§ **DATA RECORDS**
Lemma segments_ok st : 0 < D -> ln_ok st -> fixups_at (ln_mem st) (ln_linked st) ->
  counted (fun st => si_seg_count (ln_mem st) (D + so)) (fixup_segment img D (D + size) (D + io) (D + sy) (D + so)) st = apply_segments segs st /\
  keeps (fun a => exists i, in_segment i a) st (apply_segments segs st).
Proof.
  intros HD Hw (Himp & Hl & _ & _ & _ & Hso & Hlen & Hend & Hcnt & Hsegs & Hdisj). set (N := length segs) in *.
  set (T := fun (p : nat) a => exists i, (i < p)%nat /\ in_segment i a).
  set (I := fun (p : Z) (s : St) => s = apply_segments (take (Z.to_nat p) segs) st /\ keeps (T (Z.to_nat p)) st s).
  enough (HI : I (Z.of_nat N) (counted (fun st => si_seg_count (ln_mem st) (D + so)) (fixup_segment img D (D + size) (D + io) (D + sy) (D + so)) st)).
  { destruct HI as [E Hk]. unfold N in E. rewrite Nat2Z.id, firstn_all in E. rewrite E in Hk |- *. split; [done|].
    eapply keeps_weaken; [|exact Hk]. intros a (i & _ & Hi). by exists i. }
  assert (HT : forall p a, D <= a < D + size -> ~ T p a).
  { intros p a Ha (i & _ & sg & j & Hi & l & Hlk & Hn & Hin). specialize (Hsegs i _ Hi). destruct Hsegs as (_ & _ & _ & Hp & _).
    by apply (page_not_data img D size imports _ _ _ _ _ a (Hp j l Hlk Hn)). }
  assert (Hsame : forall p s, keeps (T p) st s -> same_data (ln_mem st) (ln_mem s) D size)
    by (intros p s Hk; eapply keeps_data; [exact Hk|]; intros a Ha; split; [by apply Hl|by apply HT]).
  apply counted_ind; [lia|split; [done|apply keeps_refl]| |].
  - intros p s _ [_ Hk]. rewrite <- Hcnt. by apply (same_data_read _ _ D size); [apply (Hsame (Z.to_nat p))|lia|lia].
  - intros p s Hp [E Hk]. destruct (lookup_lt_is_Some_2 segs (Z.to_nat p)) as [o Ho]; [lia|].
    pose proof (data_ready_keeps D size io sy imports _ _ _ Hk (HT _) (conj Hw (conj Himp Hl))) as Hready.
    assert (Eoff : si_seg_info_offset (ln_mem s) (D + so) p = si_seg_info_offset (ln_mem st) (D + so) p)
      by (by apply (same_data_read _ _ D size); [apply (Hsame (Z.to_nat p))|lia|lia]).
    specialize (Hsegs _ _ Ho) as Hs. rewrite Z2Nat.id in Hs by lia.
    unfold I. rewrite Z2Nat.inj_add by lia. change (Z.to_nat 1) with 1%nat. rewrite Nat.add_1_r, (take_S_r _ _ o Ho), apply_segments_snoc, <- E.
    assert (Hmono : keeps (T (S (Z.to_nat p))) st s) by (eapply keeps_weaken; [|exact Hk]; intros a (i & Hi & Ha); exists i; split; [lia|done]).
    destruct o as [sg|].
    + destruct Hs as (Hne & Hsg & Hpg).
      destruct (fixup_segment_ok img D size io sy imports (D + so) p sg s HD Hready) as [-> Hks]; rewrite ?Eoff; [done| | |].
      * by apply (segment_at_same D size (ln_mem st)); [apply (Hsame (Z.to_nat p))|].
      * eapply pages_at_keeps; [exact Hk| |exact Hpg]. intros j a Ha (i & Hi & Hin).
        assert (i = Z.to_nat p) by (apply (Hdisj _ _ a Hin); by exists sg, j). lia.
      * split; [done|]. eapply keeps_then; [exact Hmono|]. eapply keeps_weaken; [|exact Hks]. intros a (j & Ha). exists (Z.to_nat p). split; [lia|]. by exists sg, j.
    + unfold fixup_segment. rewrite Eoff, Hs. cbn [Z.eqb apply_segment]. by split.
Qed.

(** The image has one command for chained fixups, and its data is at [D]. *)
Definition chained_image (m : mem) (c : cache_state) (n : Z) : Prop := exists textSeg linkSeg cmd before after,
  findSegment m (img_header img) SEG_TEXT = Some textSeg /\ findSegment m (img_header img) SEG_LINKEDIT = Some linkSeg /\
  commands_in m (img_header img) n /\ commands m (img_header img) = before ++ cmd :: after /\ lc_cmd m cmd = LC_DYLD_CHAINED_FIXUPS /\
  (forall cmd', cmd' ∈ before ++ after -> lc_cmd m cmd' <> LC_DYLD_CHAINED_FIXUPS) /\
  linkeditBaseForImage m c img textSeg linkSeg <> 0 /\ D = linkeditBaseForImage m c img textSeg linkSeg +64 ldc_dataoff m cmd /\
  size = ldc_datasize m cmd /\ seg_fileoff m linkSeg <= ldc_dataoff m cmd /\
  ldc_dataoff m cmd + size <= seg_fileoff m linkSeg +64 seg_filesize m linkSeg.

§ **PROBLEM DESCRIPTION**
Write out exactly the lines that begin at the one containing "apply_segment]. by split." and continue through the last line of the data, and only those.

§ **EXERCISE RESULT**
    + unfold fixup_segment. rewrite Eoff, Hs. cbn [Z.eqb apply_segment]. by split.
Qed.

(** The image has one command for chained fixups, and its data is at [D]. *)
Definition chained_image (m : mem) (c : cache_state) (n : Z) : Prop := exists textSeg linkSeg cmd before after,
  findSegment m (img_header img) SEG_TEXT = Some textSeg /\ findSegment m (img_header img) SEG_LINKEDIT = Some linkSeg /\
  commands_in m (img_header img) n /\ commands m (img_header img) = before ++ cmd :: after /\ lc_cmd m cmd = LC_DYLD_CHAINED_FIXUPS /\
  (forall cmd', cmd' ∈ before ++ after -> lc_cmd m cmd' <> LC_DYLD_CHAINED_FIXUPS) /\
  linkeditBaseForImage m c img textSeg linkSeg <> 0 /\ D = linkeditBaseForImage m c img textSeg linkSeg +64 ldc_dataoff m cmd /\
  size = ldc_datasize m cmd /\ seg_fileoff m linkSeg <= ldc_dataoff m cmd /\
  ldc_dataoff m cmd + size <= seg_fileoff m linkSeg +64 seg_filesize m linkSeg.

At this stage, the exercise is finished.